UN arm sees Phl economy growing by 4.8% this year

MANILA, Philippines - A unit of the United Nations (UN) sees the country’s gross domestic product (GDP) growth accelerating to 4.8 percent this year after a 3.7-percent growth last year despite the spillover impact of the global economic slowdown led by the US as well as the debt crisis in Europe.

Sudip Ranjan Basu, economic affairs officer of the UN Economic and Social Commission for Asia and the Pacific (UNESCAP), said the Asia Pacific region including the Philippines remains the global growth engine but would expand at a slower pace of 6.5 percent this year on the back of slackening demand for the region’s exports in advanced economies.

The GDP projection of UNESCAP is lower than the Cabinet-level development Budget Coordination Committee (DBCC) target of five percent to six percent.

Data showed that the growth rate of Asia Pacific developing economies declined to seven percent last year from 8.9 percent in 2010 due to the deterioration in the global environment with accentuation on the debt crisis in Europe and the uncertain outlook in the US.

“Despite the slowdown, the region remains an anchor of stability and growth pole for the world economy,” Basu said in a press conference.

He pointed out that the region’s growth engines are projected to continue to grow at robust rates with China posting a strong growth of 8.6 percent although slower than last year’s 9.2 percent while India registering a faster expansion of 7.5 percent from 6.9 percent.

The slower GDP growth in the region, he explained, could be traced to the spillovers of the eurozone turmoil, the global oil price increases, the excess liquidity and volatile capital flows as well as high and volatile commodity prices.

Despite higher prices, the UNESCAP official pointed out that inflation in the Asia Pacific region would ease to 4.8 percent this year from 6.1 percent last year.

For the Philippines, Basu said inflation would ease to 3.7 percent this year after rising to 4.8 percent last year from 3.8 percent in 2010 due to rising oil and food prices.

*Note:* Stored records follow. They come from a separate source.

Lemma forEach_assign_beyond values n headers (row : gmap string jsval) :
  (length values ≤ n)%nat →
  forEach_from (assign (csv_cell values)) n headers row = row.
Proof.
  revert n row.
  induction headers as [|x xs IH]; intros n row Hn; cbn [forEach_from]; [done|].
  rewrite IH by lia. unfold assign, csv_cell.
  by rewrite (lookup_ge_None_2 values n Hn).
Qed.

(** X3.  A blank data line (no comma, nothing but white space) is not
    skipped: it gives a row that holds 0 under the first header name and
    its index under [id], and no other field; when the first header is
    itself named [id], the row is [{ id: 0 }], and when it is named
    [__proto__], under which nothing is stored, the row is
    [{ id: idx }]. *)
Theorem parseCSV_blank_line (csv : string) (idx : nat) (line : string) :
  csv_data_lines csv !! idx = Some line →
  line_values line = [""] →
  ∃ first, head (csv_headers csv) = Some first
    ∧ parseCSV csv !! idx
      = Some (if decide (first = "__proto__")
              then {[ "id" := VNum (num_of_nat idx) ]}
              else <[ first := VNum (num_of_nat 0) ]>
                     {[ "id" := VNum (num_of_nat idx) ]}).
Proof.
  intros Hline Hvalues.
  rewrite (parseCSV_lookup _ _ _ Hline), parseCSV_row_assign, Hvalues.
  unfold csv_headers.
  pose proof (split_nonempty "," (hd "" (csv_lines csv))) as Hne.
  destruct (Str.split "," (hd "" (csv_lines csv))) as [|h0 hs]; [done|].
  exists (Str.trim h0). split; [done|]. f_equal.
  rewrite fmap_cons. simpl.
  rewrite forEach_assign_beyond by (simpl; lia).
  unfold assign, set_property. simpl. rewrite coerce_empty.
  destruct (String.eqb_spec (Str.trim h0) "__proto__") as [Hp|Hp].
  - by rewrite decide_True.
  - by rewrite decide_False.
Qed.

(** ** [determineTaskType]: what decides the result *)

(** The function in terms of its three counts: rows, distinct target
    values and numeric target values. *)
Lemma determineTaskType_counts target (data : list (gmap string jsval)) :
  data ≠ [] → target ≠ "" →
  let column := (λ row, get row target) <$> data in
  determineTaskType target data =
    if (Nat.leb (length (remove_dups column)) 10
        || Qltb (ratio (length (remove_dups column)) (length data)) (5 # 100))%bool
    then Some classification
    else if Qltb (9 # 10)
              (ratio (length (filter (λ v, typeof_number v = true) column))
                 (length data))
    then Some regression
    else Some classification.
Proof.
  intros Hdata Htarget column. unfold determineTaskType.
  assert (Hlen : Nat.eqb (length data) 0 = false).
  { apply Nat.eqb_neq. by destruct data. }
  apply truthy_spec in Htarget. rewrite Hlen, Htarget. simpl.
  pose proof (scan_rows target data [] 0) as Hscan. simpl in Hscan.
  by rewrite Hscan, Set_size.
Qed.

Lemma determineTaskType_is_Some target (data : list (gmap string jsval)) :
  data ≠ [] → target ≠ "" → is_Some (determineTaskType target data).
Proof.
  intros Hdata Htarget. rewrite determineTaskType_counts by done.
  repeat case_match; by eexists.
Qed.

Lemma remove_dups_length {A} `{EqDecision A} (l : list A) :
  (length (remove_dups l) ≤ length l)%nat.
Proof.
  induction l as [|x l IH]; simpl; [done|].
  destruct (decide_rel elem_of x l); simpl; lia.
Qed.

(** X4.  A dataset of at most ten rows is always a classification task:
    whatever the target column holds, numbers included, it cannot have
    more than ten distinct values. *)
Theorem determineTaskType_small_data (target : string)
    (data : list (gmap string jsval)) :
  data ≠ [] → target ≠ "" → (length data ≤ 10)%nat →
  determineTaskType target data = Some classification.
Proof.
  intros Hdata Htarget Hlen. rewrite determineTaskType_counts by done.
  pose proof (remove_dups_length ((λ row, get row target) <$> data)) as Hu.
  rewrite length_fmap in Hu.
  rewrite (proj2 (Nat.leb_le _ 10)) by lia. done.
Qed.

(** X5.  The result does not depend on the order of the rows: two
    datasets with the same rows in a different order get the same task
    type. *)
Theorem determineTaskType_row_order (target : string)
    (data data' : list (gmap string jsval)) :
  data ≡ₚ data' →
  determineTaskType target data = determineTaskType target data'.
Proof.
  intros Hperm.
  destruct (decide (target = "")) as [->|Htarget].
  { by rewrite !determineTaskType_guard by by right. }
  destruct (decide (data = [])) as [->|Hdata].
  { by apply Permutation_nil_l in Hperm as ->. }
  assert (Hdata' : data' ≠ []).
  { intros ->. by apply Permutation_nil_r in Hperm. }
  rewrite !determineTaskType_counts by done.
  assert (Hcol : (λ row, get row target) <$> data
                 ≡ₚ (λ row, get row target) <$> data') by by rewrite Hperm.
  assert (Hu : length (remove_dups ((λ row, get row target) <$> data))
               = length (remove_dups ((λ row, get row target) <$> data'))).
  { apply Permutation_length, NoDup_Permutation;
      [apply NoDup_remove_dups..|].
    intros x. rewrite !elem_of_remove_dups. by rewrite Hcol. }
  rewrite Hu, (Permutation_length Hperm).
  by rewrite (Permutation_length
                (filter_Permutation (λ v, typeof_number v = true) _ _ Hcol)).
Qed.

(** X6.  Only the target column matters: if every row of one dataset
    holds under the target name what the row of the same index of
    another holds there, the two get the same task type. *)
Theorem determineTaskType_other_columns (target : string)
    (data data' : list (gmap string jsval)) :
  (λ row, get row target) <$> data = (λ row, get row target) <$> data' →
  determineTaskType target data = determineTaskType target data'.
Proof.
  intros Hcol.
  assert (Hlen : length data = length data').
  { by rewrite <- (length_fmap (λ row, get row target) data), Hcol,
       length_fmap. }
  destruct (decide (target = "")) as [->|Htarget].
  { by rewrite !determineTaskType_guard by by right. }
  destruct (decide (data = [])) as [->|Hdata].
  { destruct data'; [done|]. done. }
  assert (Hdata' : data' ≠ []) by (intros ->; by destruct data).
  rewrite !determineTaskType_counts by done.
  by rewrite Hcol, Hlen.
Qed.

(** ** [handleModelsSelect] *)

Lemma initialParams_lookup (models : list ModelType)
    (acc : gmap ModelType (gmap string num)) (m : ModelType) :
  fold_left (λ initialParams model,
               <[ model := defaultModelParams model ]> initialParams)
            models acc !! m
  = if decide (m ∈ models) then Some (defaultModelParams m) else acc !! m.
Proof.
  revert acc. induction models as [|x models IH]; intros acc.
  { rewrite decide_False; [done|]. apply not_elem_of_nil. }
  cbn [fold_left]. rewrite IH.
  destruct (decide (m ∈ models)) as [Hin|Hout].
  - rewrite decide_True; [done|]. by right.
  - destruct (decide (m = x)) as [->|Hne].
    + rewrite decide_True by by left. by rewrite lookup_insert_eq.
    + rewrite decide_False by (rewrite elem_of_cons; by intros [?|?]).
      by rewrite lookup_insert_ne.
Qed.

(** X7.  Every change of the model selection resets the parameters:
    afterwards each selected kind has the defaults of the catalogue and
    an unselected kind has no parameters, whatever the parameters were
    before; the results and the trained models are not touched. *)
Theorem handleModelsSelect_params (models : list ModelType) (st : State) :
  let st' := handleModelsSelect models st in
  selectedModels st' = models
  ∧ (∀ m, multiModelParams st' !! m = default_params models m)
  ∧ modelResults st' = modelResults st
  ∧ trainedModel st' = trainedModel st
  ∧ currentStep st' = currentStep st.
Proof.
  simpl. split_and!; try done.
  intros m. unfold handleModelsSelect, default_params. simpl.
  rewrite initialParams_lookup. by rewrite lookup_empty.
Qed.

(** ** [PredictData]: the rows of a test file *)

Lemma written_test_is_Some values i headers h :
  is_Some (written (test_cell values) i headers h)
  ↔ h ∈ filter (λ h, h ≠ "__proto__") headers.
Proof.
  rewrite list_elem_of_filter. split.
  - intros [v Hv]. split.
    { intros ->. by rewrite written_proto in Hv. }
    apply written_Some in Hv as (j & Hj & _).
    by eapply list_elem_of_lookup_2.
  - intros [Hh Hin]. apply list_elem_of_lookup in Hin as [j Hj].
    destruct (written (test_cell values) i headers h) as [v|] eqn:Hw;
      [done|].
    by pose proof (written_None _ _ _ _ j Hh Hw Hj).
Qed.

Lemma test_rows_inv csv st :
  PredictData.testData (PredictData.handleFileUploaded (Text csv) st)
  = Some (imap (λ idx line,
                  forEach_from (assign (test_cell (line_values line))) 0
                    (csv_headers csv) {[ "id" := VNum (num_of_nat idx) ]})
               (csv_data_lines csv)).
Proof.
  rewrite PredictData_testData. reflexivity.
Qed.
(** Unfolds the plumbing of a computation, leaving the calls into the host
    and the tests of the code. *)
Ltac run :=
  cbv beta iota zeta delta
    [bind ret get modify emit log lift call try_except throw capture
     clear_cache add_screen add_action log_action log_task_completion
     set_plan set_step_index set_task_status set_task_completed
     set_task_failed sleep_briefly
     with_world with_cache with_context with_session_log with_running
     with_paused with_task result_of state_of trace_of];
  cbn [world _cached_analysis context is_running is_paused task_queue
       current_task session_log task_status current_plan current_step_index
       screen_history action_history raw_text text_elements buttons
       screenshot fst snd negb andb orb app].

Lemma poll_owner_run s : poll_owner s = (Ok tt, after_owner s, owner_events s).
Proof.
  unfold after_owner, owner_events, poll_owner.
  now destruct (owner_calls (world s)) as [calls w].
Qed.

Lemma owner_events_neutral s (p : Event -> bool) :
  (forall c, p (EvOwner c) = false) ->
  filter p (owner_events s) = [].
Proof.
  intros Hp. unfold owner_events, poll_owner.
  destruct (owner_calls (world s)) as [calls w]. cbn [trace_of snd].
  induction calls as [|c calls IH]; [reflexivity|].
  cbn [map filter]. now rewrite Hp.
Qed.

(** The loop body, spelled out: the start line, the owner's calls, the
    test of the flags and then one of the two arms. *)
Lemma step_body_run total idx step s :
  step_body total idx step s =
  if negb (is_running (after_owner s)) || is_paused (after_owner s)
  then (Ok (Return false), after_owner s,
        EvLog (LStartingStep idx total)
          :: owner_events s ++ [EvLog LInterrupted])%list
  else
    let arm :=
      match details step with
      | [] => decision_step idx step
      | _ :: _ => deterministic_step total idx step
      end (after_owner s) in
    (result_of arm, state_of arm,
     EvLog (LStartingStep idx total) :: owner_events s ++ trace_of arm)%list.
Proof.
  unfold step_body, bind, log, emit, get. rewrite poll_owner_run.
  destruct (negb (is_running (after_owner s)) || is_paused (after_owner s)).
  - reflexivity.
  - cbv zeta.
    destruct (match details step with
              | [] => decision_step idx step
              | _ :: _ => deterministic_step total idx step
              end (after_owner s)) as [[r1 s1] t1].
    reflexivity.
Qed.

(** ** The action dispatcher *)

(** [execute_action] always returns a pair, for any action and any host. *)
Lemma execute_action_returns a s :
  exists success message s' t,
    execute_action a s = (Ok (success, message), s', t).
Proof.
  unfold execute_action, try_except.
  destruct (dispatch a s) as [[[[b m]|e] s1] t1].
  - now exists b, m, s1, t1.
  - cbn. now eexists _, _, _, _.
Qed.

Lemma dispatch_unknown a s :
  is_known (action_type a) = false ->
  dispatch a s = (Ok (false, "Unknown action type: " ++ action_type a), s, []).
Proof.
  unfold is_known, known_types. cbn [existsb]. intros H.
  repeat (apply orb_false_elim in H; destruct H as [? H]).
  unfold dispatch.
  repeat match goal with
         | E : String.eqb _ _ = false |- _ => rewrite E; clear E
         end.
  reflexivity.
Qed.

(** C6. [execute_action] never raises: for every action and every state it
    returns a flag and a message; it chooses its arm by the type of the
    action alone, a type it has no arm for yields [false] with a message
    naming the type and touches nothing, and an exception raised while
    dispatching a known type comes back as [false] with the message of the
    exception. *)
Theorem execute_action_never_raises a s :
  (exists success message s' t,
      execute_action a s = (Ok (success, message), s', t)) /\
  (is_known (action_type a) = false ->
   execute_action a s =
   (Ok (false, "Unknown action type: " ++ action_type a), s, [])) /\
  (forall e s' t,
      dispatch a s = (Raise e, s', t) ->
      execute_action a s = (Ok (false, "Error: " ++ e), s', t)).
Proof.
  split; [apply execute_action_returns | split].
  - intros H. unfold execute_action, try_except.
    now rewrite (dispatch_unknown a s H).
  - intros e s' t H. unfold execute_action, try_except. rewrite H. cbn.
    now rewrite app_nil_r.
Qed.

(** A dispatch makes at most one call into the host, and changes nothing
    of the agent but the world. *)
Lemma dispatch_frame a s r s' t :
  dispatch a s = (r, s', t) ->
  (t = [] /\ s' = s) \/
  (exists c w, t = [EvCall c (returned r)] /\ s' = with_world w s).
Proof.
  unfold dispatch.
  repeat match goal with
         | |- context [if String.eqb ?x ?y then _ else _] =>
             destruct (String.eqb x y)
         | |- context [if contains ?x ?y then _ else _] =>
             destruct (contains x y)
         end;
    unfold bind, call, ret;
    try (intros [= <- <- <-]; now left);
    match goal with
    | |- context [match ?f (world s) with _ => _ end] =>
        destruct (f (world s)) as [[v|e] w]
    end;
    intros [= <- <- <-]; right; now eexists _, _.
Qed.

Lemma execute_action_frame a s r s' t :
  execute_action a s = (r, s', t) ->
  (t = [] /\ s' = s) \/
  (exists c b w, t = [EvCall c b] /\ s' = with_world w s).
Proof.
  unfold execute_action, try_except.
  destruct (dispatch a s) as [[[x|e] s1] t1] eqn:E;
    apply dispatch_frame in E.
  - intros [= <- <- <-].
    destruct E as [E|(c & w & -> & ->)]; [now left|].
    right. now eexists _, _, _.
  - cbn. intros [= <- <- <-]. rewrite app_nil_r.
    destruct E as [E|(c & w & -> & ->)]; [now left|].
    right. now eexists _, _, _.
Qed.

(** C9. For an action of type click, type, press, wait or scroll the
    dispatcher makes one call into the host and reports success exactly when
    that call returned without raising; what the call returned is dropped (a
    click whose controller answers [false] is still a success); for launch
    and launch_chrome the reported success is the launcher's answer. *)
Theorem controller_result_is_discarded a s :
  (In (action_type a) pointer_types ->
   exists c ok message w,
     execute_action a s = (Ok (ok, message), with_world w s, [EvCall c ok])) /\
  (action_type a = "click" ->
   forall answer w,
     mouse_click (a_x a) (a_y a) (world s) = (Ok answer, w) ->
     execute_action a s =
     (Ok (true, "Clicked at " ++ point (a_x a) (a_y a)), with_world w s,
      [EvCall (CClick (a_x a) (a_y a)) true])) /\
  (action_type a = "launch" ->
   forall answer w,
     launcher_launch_app (get_default (a_app a) EmptyString) (world s)
     = (Ok answer, w) ->
     result_of (execute_action a s)
     = Ok (answer,
           if answer
           then "Launched app: " ++ get_default (a_app a) EmptyString
           else "Failed to launch: " ++ get_default (a_app a) EmptyString)) /\
  (action_type a = "launch_chrome" ->
   forall answer w,
     launcher_launch_chrome (world s) = (Ok answer, w) ->
     result_of (execute_action a s)
     = Ok (answer,
           if answer then "Launched Chrome" else "Failed to launch Chrome")).
Proof.
  repeat split.
  - unfold pointer_types. cbn [In].
    intros [H|[H|[H|[H|[H|[]]]]]];
      unfold execute_action, try_except, dispatch; rewrite <- H;
      cbn [String.eqb Ascii.eqb Bool.eqb];
      try destruct (contains "+" _);
      unfold bind, call, ret;
      match goal with
      | |- context [match ?f (world s) with _ => _ end] =>
          destruct (f (world s)) as [[v|e] w]
      end; cbn; now eexists _, _, _, _.
  - intros H answer w E.
    unfold execute_action, try_except, dispatch. rewrite H.
    cbn [String.eqb Ascii.eqb Bool.eqb].
    unfold bind, call, ret. now rewrite E.
  - intros H answer w E.
    unfold execute_action, try_except, dispatch. rewrite H.
    cbn [String.eqb Ascii.eqb Bool.eqb].
    unfold bind, call, ret. now rewrite E.
  - intros H answer w E.
    unfold execute_action, try_except, dispatch. rewrite H.
    cbn [String.eqb Ascii.eqb Bool.eqb].
    unfold bind, call, ret. now rewrite E.
Qed.

(** ** The perception cache *)

Lemma analyze_cached s obs :
  _cached_analysis s = Some obs ->
  analyze_current_screen false s = (Ok obs, s, []).
Proof.
  intros H. unfold analyze_current_screen, bind, get. cbn. now rewrite H.
Qed.

(** Without a usable cache entry the analysis starts with one capture, and
    nothing after it captures again. *)
Lemma analyze_fresh s force_new :
  force_new = true \/ _cached_analysis s = None ->
  trace_of (analyze_current_screen force_new s) = [EvCapture].
Proof.
  intros H. unfold analyze_current_screen, bind, get, capture, lift, modify, ret.
  cbn.
  assert (E : match negb force_new, _cached_analysis s with
              | true, Some _ => False
              | _, _ => True
              end).
  { destruct H as [-> | ->]; [exact I | now destruct (negb force_new)]. }
  destruct (negb force_new), (_cached_analysis s); try contradiction;
    destruct (capture_full_screen (world s)) as [[shot|e] w]; cbn;
    try reflexivity;
    destruct (extract_text shot); cbn; try reflexivity;
    destruct (extract_text_with_positions shot); cbn; try reflexivity;
    destruct (detect_buttons shot); cbn; reflexivity.
Qed.

(** C5. With an observation in the cache, [analyze_current_screen] without
    [force_new] returns that observation and captures nothing, also when
    called twice in a row; after [clear_cache] the next call, forced or not,
    makes exactly one capture. *)
Theorem cached_observation_is_reused s obs :
  _cached_analysis s = Some obs ->
  analyze_current_screen false s = (Ok obs, s, []) /\
  (let first := analyze_current_screen false s in
   let second := analyze_current_screen false (state_of first) in
   result_of first = Ok obs /\ result_of second = Ok obs /\
   count is_capture (trace_of first ++ trace_of second) = 0%nat) /\
  (forall site force_new,
      count is_capture
        (trace_of (analyze_current_screen force_new
                     (state_of (clear_cache site s)))) = 1%nat).
Proof.
  intros H. split; [now apply analyze_cached | split].
  - cbn zeta. rewrite (analyze_cached s H). cbn [state_of fst snd].
    rewrite (analyze_cached s H). now cbn.
  - intros site force_new.
    rewrite (@analyze_fresh (state_of (clear_cache site s)) force_new);
      [reflexivity | now right].
Qed.

(** ** Task processing *)

(** C8. When the planner answers with an empty plan, task processing returns
    [False] at once: after the invalidation, the capture and the call of the
    planner it only logs the empty plan; no step is started, no action is
    dispatched and the planner is not asked again. *)
Theorem empty_plan_fails_task s shot w1 text elements found w2 :
  capture_full_screen (world s) = (Ok shot, w1) ->
  extract_text shot = Ok text ->
  extract_text_with_positions shot = Ok elements ->
  detect_buttons shot = Ok found ->
  planner_plan_task (current_task s) text w1 = (Ok [], w2) ->
  exists s',
    _process_current_task s =
    (Ok false, s',
     [EvClear BeforePlanning; EvCapture; EvCall CPlanTask true;
      EvLog LEmptyPlan]) /\
    current_plan (context s') = current_plan (context s) /\
    current_step_index (context s') = current_step_index (context s) /\
    action_history (context s') = action_history (context s).
Proof.
  intros Hc Ht He Hb Hp.
  unfold _process_current_task, analyze_current_screen. run.
  rewrite Hc, Ht, He, Hb. run. rewrite Hp.
  eexists. split; [reflexivity | now cbn].
Qed.

(** ** Deterministic steps *)

Lemma calls_only_nil : calls_only (F := F) [].
Proof. constructor. Qed.

Lemma calls_only_one c b : calls_only (F := F) [EvCall c b].
Proof. repeat constructor. Qed.

Lemma calls_only_app t1 t2 :
  calls_only t1 -> calls_only t2 -> calls_only (t1 ++ t2).
Proof. intros H1 H2. apply Forall_app. now split. Qed.

Lemma calls_only_no_detail t :
  calls_only t -> existsb is_detail_success t = false.
Proof.
  induction 1 as [|e t He _ IH]; [reflexivity|].
  cbn [existsb]. rewrite IH. now destruct e.
Qed.

Lemma execute_action_calls_only a s r s' t :
  execute_action a s = (r, s', t) -> calls_only t.
Proof.
  intros H. apply execute_action_frame in H.
  destruct H as [[-> _]|(c & b & w & -> & _)];
    [apply calls_only_nil | apply calls_only_one].
Qed.

Lemma call_calls_only {A : Type} c (f : World -> Outcome A * World) s r s' t :
  call c f s = (r, s', t) -> calls_only t.
Proof.
  intros H. apply call_inv in H. destruct H as (w & _ & _ & ->).
  apply calls_only_one.
Qed.

Lemma exec_click_detail_calls_only detail s r s' t :
  exec_click_detail detail s = (r, s', t) -> calls_only t.
Proof.
  unfold exec_click_detail.
  destruct (split (upper detail)) as [|p0 [|p1 [|p2 ps]]];
    try (run; intros [= <- <- <-]; apply calls_only_nil).
  destruct (py_int p1) as [x|]; [destruct (py_int p2) as [y|]|];
    try (run; intros [= <- <- <-]; apply calls_only_nil).
  run.
  destruct (mouse_move_to x y (world s)) as [[[|]|e1] w1];
    try (intros [= <- <- <-]; repeat constructor).
  run.
  destruct (pyautogui_position w1) as [[pos|e2] w2];
    try (intros [= <- <- <-]; repeat constructor).
  run.
  destruct (mouse_click (Some (fst pos)) (Some (snd pos)) w2) as [[ok|e3] w3];
    intros [= <- <- <-]; repeat constructor.
Qed.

This is within the three percent to five percent target set by the Bangko Sentral ng Pilipinas (BSP) for this year and next year.

He added that key downside risks include the eurozone debt crisis, the rising oil prices in the world market, loose monetary policies as well as the imposition of trade restrictive measures by the developed economies, and the weak demand from advanced countries.

According to him, the debt crisis in Europe would cut economic growth in the Asia Pacific by at least 1.3 percentage points and slash export earnings by $390 billion.

Furthermore, he said oil price increases would lift inflation by 1.3 percentage points with a greater impact on the poor people.

BSP assistant governor Cyd Tuano Amador said the Philippines is not immune from the impact of the economic slowdown in the US as well as the sovereign debt crisis in the eurozone area.

“The Philippine economy is not immune but is well-insulated,” Amador stressed.

She explained that the Philippine economy could deliver faster, higher quality, and more inclusive growth because of strong macroeconomic fundamentals.

She added that the country has policy space and flexibility to ride out the global headwinds having reduced interest rates by 50 basis points so far this year to support economic growth.